- **Problem details**: Give back exactly the lines from the one that includes "Lemma fragment_encoded s" to the last line below, both included, and no further lines.

[Data records]
-----
Lemma query_char_not_amp c :
  is_output_char c || Ascii.eqb c "=" = true -> negb (Ascii.eqb c "&") = true.
Proof. each_byte c; intros H; (reflexivity || discriminate H). Qed.

Lemma serialize_pair_eq p :
  serialize_pair p = serialize_string (fst p) ++ String "=" (serialize_string (snd p)).
Proof. reflexivity. Qed.

Lemma parse_serialize_pair p :
  parse_pair (serialize_pair p) = (utf8_decode (fst p), utf8_decode (snd p)).
Proof.
  unfold parse_pair. rewrite serialize_pair_eq, break_at_app.
  - now rewrite !decode_serialize.
  - eapply string_forallb_impl; [apply output_char_not_eq|apply serialize_string_chars].
  - reflexivity.
Qed.

Lemma serialize_pair_no_amp p :
  string_forallb (fun d => negb (Ascii.eqb d "&")) (serialize_pair p) = true.
Proof.
  rewrite serialize_pair_eq, string_forallb_app. cbn [string_forallb].
  apply andb_true_iff. split; [|apply andb_true_iff; split; [reflexivity|]].
  all: eapply string_forallb_impl; [|apply serialize_string_chars].
  all: intros c Hc; apply query_char_not_amp; now rewrite Hc.
Qed.

Lemma serialize_pair_nonempty p : nonempty (serialize_pair p) = true.
Proof. rewrite serialize_pair_eq. now destruct (serialize_string (fst p)). Qed.

Lemma serialize_cons p q l :
  serialize (p :: q :: l) = serialize_pair p ++ String "&" (serialize (q :: l)).
Proof. reflexivity. Qed.

Lemma serialize_nonempty l : l <> [] -> nonempty (serialize l) = true.
Proof.
  destruct l as [|p [|q l]]; [congruence| |]; intros _.
  - apply serialize_pair_nonempty.
  - rewrite serialize_cons, serialize_pair_eq. now destruct (serialize_string (fst p)).
Qed.

Lemma serialize_chars l : string_forallb is_query_char (serialize l) = true.
Proof.
  assert (Hp : forall p, string_forallb is_query_char (serialize_pair p) = true).
  { intros p. rewrite serialize_pair_eq, string_forallb_app. cbn [string_forallb].
    apply andb_true_iff. split; [|apply andb_true_iff; split; [reflexivity|]].
    all: eapply string_forallb_impl; [apply output_char_query|apply serialize_string_chars]. }
  induction l as [|p [|q l] IH]; [reflexivity|apply Hp|].
  rewrite serialize_cons, string_forallb_app, Hp. cbn [string_forallb andb].
  exact IH.
Qed.

Lemma split_serialize l :
  filter nonempty (split_on "&" (serialize l)) = map serialize_pair l.
Proof.
  induction l as [|p [|q l] IH]; [reflexivity| |].
  - cbn [serialize map]. rewrite split_on_single by apply serialize_pair_no_amp.
    cbn [filter]. now rewrite serialize_pair_nonempty.
  - rewrite serialize_cons, split_on_app by apply serialize_pair_no_amp.
    cbn [filter]. rewrite serialize_pair_nonempty, IH. reflexivity.
Qed.

(** Parsing a serialized list gives the list back, each string decoded. *)
Lemma parse_serialize l :
  parse (serialize l) = map (fun p => (utf8_decode (fst p), utf8_decode (snd p))) l.
Proof.
  unfold parse. rewrite split_serialize, map_map.
  apply map_ext. intros p. apply parse_serialize_pair.
Qed.

Lemma parse_serialize_text l : text_pairs l -> parse (serialize l) = l.
Proof.
  intros H. rewrite parse_serialize. induction H as [|[n v] l [Hn Hv] _ IH]; [reflexivity|].
  cbn [map fst snd] in *. unfold well_formed in Hn, Hv. now rewrite Hn, Hv, IH.
Qed.

Lemma parse_text s : text_pairs (parse s).
Proof.
  unfold parse, text_pairs. apply Forall_map, Forall_forall. intros x _.
  unfold parse_pair. destruct (break_at (Ascii.eqb "=") x) as [n r]. cbn [fst snd].
  split; apply utf8_decode_well_formed.
Qed.

Lemma set_pair_text k v l :
  well_formed k -> well_formed v -> text_pairs l -> text_pairs (set_pair k v l).
Proof.
  intros Hk Hv Hl. induction Hl as [|[n w] l Hp Hl IH]; cbn [set_pair].
  - now repeat constructor.
  - destruct (String.eqb n k).
    + constructor; [now split|]. unfold remove_name.
      apply Forall_forall. intros x Hx. apply filter_In in Hx as [Hx _].
      revert x Hx. now apply Forall_forall.
    + now constructor.
Qed.

End UrlEncodedFacts.

(* ================================================================== *)
(** ** Parsing a serialized URL *)

Section UrlFacts.

Context {H : Host}.

Lemma percent_encode_chars (set : ascii -> bool) s :
  (forall c, string_forallb (fun d => negb (set d))
               (if set c then percent_encode_byte c else String c "") = true) ->
  string_forallb (fun d => negb (set d)) (percent_encode set s) = true.
Proof. intros Hc. now apply string_forallb_flat_map. Qed.

Lemma query_set_chars c :
  string_forallb (fun d => negb (in_query_set d))
    (if in_query_set c then percent_encode_byte c else String c "") = true.
Proof. each_byte c; reflexivity. Qed.

Lemma special_query_set_chars c :
  string_forallb (fun d => negb (in_special_query_set d))
    (if in_special_query_set c then percent_encode_byte c else String c "") = true.
Proof. each_byte c; reflexivity. Qed.

Lemma fragment_set_chars c :
  string_forallb (fun d => negb (in_fragment_set d))
    (if in_fragment_set c then percent_encode_byte c else String c "") = true.
Proof. each_byte c; reflexivity. Qed.

Lemma query_encoded f s :
  string_forallb (fun d => negb (query_set_of f d)) (percent_encode (query_set_of f) s) = true.
Proof.
  apply percent_encode_chars. unfold query_set_of.
  destruct (special f); [apply special_query_set_chars|apply query_set_chars].
Qed.

Lemma fragment_encoded s :
  string_forallb (fun d => negb (in_fragment_set d)) (percent_encode in_fragment_set s) = true.
Proof. apply percent_encode_chars, fragment_set_chars. Qed.

Lemma percent_encode_id (set : ascii -> bool) s :
  string_forallb (fun d => negb (set d)) s = true -> percent_encode set s = s.
Proof.
  apply string_flat_map_id. intros c Hc. apply negb_true_iff in Hc. now rewrite Hc.
Qed.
-----
- **The answer**:
Lemma fragment_encoded s :
  string_forallb (fun d => negb (in_fragment_set d)) (percent_encode in_fragment_set s) = true.
Proof. apply percent_encode_chars, fragment_set_chars. Qed.

Lemma percent_encode_id (set : ascii -> bool) s :
  string_forallb (fun d => negb (set d)) s = true -> percent_encode set s = s.
Proof.
  apply string_flat_map_id. intros c Hc. apply negb_true_iff in Hc. now rewrite Hc.
Qed.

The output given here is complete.